Problem description: For the entries below, how many lines contain the word "deleted"? Reply with the number and nothing else.

Extracted material:
Lemma top_in_mono n n' a a' t : (n <= n')%nat -> (a <= a')%nat -> top_in n a t -> top_in n' a' t.
Proof using.
  intros Hn Ha [H1 H2]. split; [lia|]. destruct t as [x i|x i|x i m fl]; [lia|lia|]. eapply list.Forall_impl; [exact H2|]. intros [i'|]; [lia|done].
Qed.

Lemma bound_ok typid typmod want li : imp_ok (bound_leaf typid typmod want li).
Proof using. by split. Qed.

Lemma bind_leaf_safe pf lf typid typmod rep_ok : safe imp_ok (bind_leaf pf lf typid typmod rep_ok).
Proof using.
  unfold bind_leaf. cbv zeta. destruct (_ <? 0); [done|]. destruct (pf_leaves pf !! lf) as [li|]; [|done]. destruct (negb _); [done|]. destruct (negb _); [done|]. apply bound_ok.
Qed.

Lemma bind_fields_safe pf fields : forall lf,
  safe (fun '(fl, ls) => Forall imp_ok ls /\ Forall (fun li => match li with Some i => (i < lf + length ls)%nat | None => True end) fl) (bind_fields pf fields lf).
Proof using.
  induction fields as [|[[[fname typid] typmod]|] fields IH]; intros lf; cbn [bind_fields]; [by split; constructor| |].
  - eapply safe_bind; [apply bind_leaf_safe|]. intros l Hl. eapply safe_bind; [apply IH|]. intros [fl ls] [H1 H2]. cbn [safe length]. split; [by constructor|]. constructor; [lia|].
    eapply list.Forall_impl; [exact H2|]. intros [i|]; [lia|done].
  - eapply safe_bind; [apply IH|]. intros [fl ls] [H1 H2]. cbn [safe]. split; [done|]. by constructor.
Qed.

Lemma bind_column_safe pf i lf ty : safe (fun '(t, ls) => Forall imp_ok ls /\ top_in (lf + length ls) (S i) t) (bind_column pf i lf ty).
Proof using.
  destruct ty as [typid typmod|et tm|fields]; cbn [bind_column]; (eapply safe_bind; [first [apply bind_leaf_safe|apply bind_fields_safe]|]).
  - intros l Hl. cbn [safe length]. split; [by constructor|]. split; cbn; lia.
  - intros l Hl. cbn [safe length]. split; [by constructor|]. split; cbn; lia.
  - intros [fl ls] [H1 H2]. cbn [safe]. split; [done|]. split; [cbn; lia|done].
Qed.

Lemma bind_columns_safe pf atts : forall i lf,
  safe (fun '(ts, ls) => Forall imp_ok ls /\ Forall (top_in (lf + length ls) (i + length atts)) ts /\ (length ts <= length atts)%nat) (bind_columns pf atts None i lf).
Proof using.
  induction atts as [|[[name ty]|] atts IH]; intros i lf; cbn [bind_columns]; [by split; [constructor|]; split; [constructor|]| |]; rewrite bind_Ok; cbv iota.
  - eapply safe_bind; [apply bind_column_safe|]. intros [t ls] [H1 H2]. eapply safe_bind; [apply IH|]. intros [ts ls'] (I1 & I2 & I3). cbn [safe length]. rewrite length_app. split; [by apply Forall_app_2|].
    split; [|lia]. constructor; [eapply top_in_mono; [| |exact H2]; lia|]. eapply list.Forall_impl; [exact I2|]. intros t'. apply top_in_mono; lia.
  - eapply safe_mono; [apply IH|]. intros [ts ls] (I1 & I2 & I3). cbn [length]. split; [done|]. split; [|lia]. eapply list.Forall_impl; [exact I2|]. intros t'. apply top_in_mono; lia.
Qed.

Lemma leaves_with_in ids req : forall j, Forall (fun f => (j <= f < j + length ids)%nat) (leaves_with ids req j).
Proof using.
  induction ids as [|id ids IH]; intros j; cbn [leaves_with length]; [constructor|]. assert (Hs : Forall (fun f => (j <= f < j + S (length ids))%nat) (leaves_with ids req (S j))).
  { eapply list.Forall_impl; [apply IH|]. cbn beta. lia. }
  destruct (id =? req); [|done]. constructor; [lia|done].
Qed.

Lemma bind_field_id_safe pf ids missing used i req ty : length ids = length (pf_leaves pf) ->
  safe (fun o => match o with None => True | Some (t, l) => imp_ok l /\ top_in (length (pf_leaves pf)) (S i) t end) (bind_field_id pf ids missing used i req ty).
Proof using.
  intros Hids. unfold bind_field_id. destruct ty as [typid typmod|et tm|fields]; [|done|done]. pose proof (leaves_with_in ids req 0) as Hin. destruct (leaves_with ids req 0) as [|found [|]]; [|apply Forall_cons_1 in Hin as [Hf _]|done].
  - destruct (existsb _ _); [done|]. by destruct missing.
  - destruct (existsb _ _); [done|]. destruct (lookup_lt_is_Some_2 (pf_leaves pf) found ltac:(lia)) as [li ->]. destruct (negb _); [done|]. cbv zeta. destruct (_ <? 0); [done|].
    destruct (negb _); [done|]. cbn [safe]. split; [apply bound_ok|]. split; cbn; lia.
Qed.

Lemma bind_field_ids_safe pf ids missing atts : length ids = length (pf_leaves pf) -> forall field_ids i tops leaves, length (filter (fun a => a <> None) atts) = length field_ids ->
  length leaves = length (pf_leaves pf) -> Forall imp_ok leaves -> Forall (top_in (length (pf_leaves pf)) i) tops ->
  safe (fun '(ts, ls) => Forall imp_ok ls /\ length ls = length (pf_leaves pf) /\ Forall (top_in (length (pf_leaves pf)) (i + length atts)) ts /\ (length ts <= length tops + length atts)%nat)
    (bind_field_ids pf ids missing atts field_ids i tops leaves).
Proof using.
  intros Hids. induction atts as [|[[name ty]|] atts IH]; intros field_ids i tops leaves Hf Hl Hok Ht; cbn [bind_field_ids].
  - cbn [safe length]. rewrite Nat.add_0_r. split; [done|]. split; [done|]. split; [done|lia].
  - rewrite filter_cons_True in Hf by done. destruct field_ids as [|req field_ids]; [done|]. injection Hf as Hf. eapply safe_bind; [by apply bind_field_id_safe|].
    assert (Ht' : Forall (top_in (length (pf_leaves pf)) (S i)) tops) by (eapply list.Forall_impl; [exact Ht|]; intros t; apply top_in_mono; lia).
    intros [[t l]|]; [intros [H1 H2]|intros _]; (eapply safe_mono; [apply IH; try done|]).
    + by rewrite length_insert.
    + by apply Forall_insert.
    + apply Forall_app_2; [done|]. by constructor.
    + intros [ts ls] (I1 & I2 & I3 & I4). cbn [length]. rewrite length_app in I4. cbn [length] in I4. rewrite Nat.add_succ_r. split; [done|]. split; [done|]. split; [done|lia].
    + intros [ts ls] (I1 & I2 & I3 & I4). cbn [length]. rewrite Nat.add_succ_r. split; [done|]. split; [done|]. split; [done|lia].
  - rewrite filter_cons_False in Hf by (intros Hn; by apply Hn).
    assert (Ht' : Forall (top_in (length (pf_leaves pf)) (S i)) tops) by (eapply list.Forall_impl; [exact Ht|]; intros t; apply top_in_mono; lia).
    eapply safe_mono; [by apply IH|]. intros [ts ls] (I1 & I2 & I3 & I4). cbn [length]. rewrite Nat.add_succ_r. split; [done|]. split; [done|]. split; [done|lia].
Qed.

Definition bound_to (pf : PqFile) (natts : nat) : list ImpTop * list ImpLeaf -> Prop :=
  fun '(ts, ls) => Forall imp_ok ls /\ length ls = length (pf_leaves pf) /\ Forall (top_in (length (pf_leaves pf)) natts) ts /\ (length ts <= natts)%nat.

Lemma targets_safe pf atts field_ids : safe (bound_to pf (length atts))
  (match field_ids with
   | Some (ids, nm, missing_as_null) => build_imp_targets_by_field_id pf atts ids nm missing_as_null
   | None => build_imp_targets pf atts None
   end).
Proof using.
  destruct field_ids as [[[ids nm] missing]|].
  - unfold build_imp_targets_by_field_id. cbv zeta. destruct (negb _); [done|]. destruct (Nat.eqb_spec (length (filter (fun a => a <> None) atts)) (length ids)) as [Hn|]; [|done]. cbn [negb].
    eapply safe_mono; [apply bind_field_ids_safe; [by rewrite length_map|done|by rewrite length_replicate|by apply Forall_replicate|constructor]|]. intros [ts ls] (I1 & I2 & I3 & I4). done.
  - unfold build_imp_targets. eapply safe_bind; [apply bind_columns_safe|]. intros [ts ls] (I1 & I2 & I3). destruct (Nat.eqb_spec (length ls) (length (pf_leaves pf))) as [El|]; [|done]. cbn [negb safe bound_to].
    rewrite <- El. done.
Qed.
End Bind.

(** ** Rows *)

Section ReadSafe.
Context `{T : PgTypes} `{L : !PgTypesLaws} `{TC : !TypmodCoercion} `{TCL : !TypmodCoercionLaws TC}.
Context `{C : BlockCodecs} `{CL : !BlockCodecLaws C} `{ZL : Zlib} `{ZLL : !ZlibLaws ZL} (stack : nat) (buffered : bool).
Context {S : Type} (sink : S -> list (option coldatum) -> res S).

Lemma entries_imp_ok l defs reps vals num : entries_ok (im_max_def l) num defs reps vals -> imp_ok (with_entries l defs reps vals).
Proof using.
  intros [E1 E2 _]. split; cbn [with_entries im_ei im_vi im_reps im_defs im_vals im_max_def]; [lia|lia|done|]. change (Z.to_nat 0) with O. rewrite drop_0, E2. unfold count_present.
  destruct (0 <? im_max_def l); [lia|]. unfold zlen. pose proof (length_filter (fun d => d = im_max_def l) defs). lia.
Qed.

Lemma decode_group_safe tops needTop leaves : forall src i chunks, src_ok src -> Forall imp_ok leaves -> (length leaves <= length chunks)%nat -> Forall countable chunks ->
  safe (fun '(src', ls) => src_ok src' /\ src_bytes src' = src_bytes src /\ Forall imp_ok ls /\ length ls = length leaves) (decode_group stack buffered src tops needTop i leaves chunks).
Proof using L CL ZLL.
  induction leaves as [|l leaves IH]; intros src i chunks Hs Hok Hc Hch; cbn [decode_group]; [by split|]. destruct chunks as [|ch chunks]; [cbn in Hc; lia|]. apply Forall_cons_1 in Hok as [Hl Hok].
  eapply (safe_bind (fun '(src', l') => src_ok src' /\ src_bytes src' = src_bytes src /\ imp_ok l')).
  - destruct (need_leaf tops needTop i); [|done]. apply Forall_cons_1 in Hch as [Hch _]. unfold countable in Hch. cbv zeta.
    rewrite !palloc_slots_Ok, !bind_Ok by (change (MaxAllocSize / 8) with 134217727 in *; lia). eapply safe_bind; [apply decode_leaf_safe; [done|lia|lia]|].
    intros [src' [[[defs reps] vals]|]] (H1 & H2 & H3); [|done]. cbn [safe]. split; [done|]. split; [done|]. destruct H3 as [_ H3]. by eapply entries_imp_ok.
  - intros [src' l'] (H1 & H2 & H3). apply Forall_cons_1 in Hch as [_ Hch]. eapply safe_bind; [apply IH; [done|done|cbn in Hc; lia|done]|]. intros [src'' ls] (I1 & I2 & I3 & I4). cbn [safe length]. split; [done|]. split; [congruence|]. split; [by constructor|lia].
Qed.

Definition fits_need (natts : nat) (needTop : option (list bool)) : Prop := match needTop with None => True | Some bs => (natts <= length bs)%nat end.

Hypothesis sink_safe : forall s r, safe (fun _ => True) (sink s r).

Lemma group_rows_safe tops needTop natts n : (length tops <= natts)%nat -> fits_need natts needTop -> forall ord leaves skipPos s total, Forall imp_ok leaves -> Forall (top_in (length leaves) natts) tops -> 0 <= total ->
  safe (fun '(_, _, total') => total <= total' <= total + Z.of_nat n) (group_rows sink n tops needTop natts None ord leaves skipPos s total).
Proof using TCL sink_safe.
  intros Hl Hn. induction n as [|n IH]; intros ord leaves skipPos s total Hok Ht H0; cbn [group_rows]; [cbn [safe]; lia|].
  destruct (match skipPos with Some l => let '(d, l) := skip_to l ord in (d, Some l) | None => (false, None) end) as [deleted rest].
  assert (Hslot : length (fresh_slot natts None) = natts) by (cbn [fresh_slot]; apply length_replicate).
  eapply safe_bind; [apply assemble_row_safe; [done|by rewrite Hslot|unfold fits_need in Hn; destruct needTop; [lia|done]]|]. intros [slot leaves'] (_ & H2 & H3).
  eapply (safe_bind (fun '(_, t) => total <= t <= total + 1)).
  - destruct deleted; [cbn [safe]; lia|]. eapply safe_bind; [apply sink_safe|]. intros s' _. cbn [safe]. lia.
  - intros [s' t] Ht'. eapply safe_mono; [apply IH; [done|by rewrite H3|lia]|]. intros [[sp s''] t'']. lia.
Qed.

Solution below: 2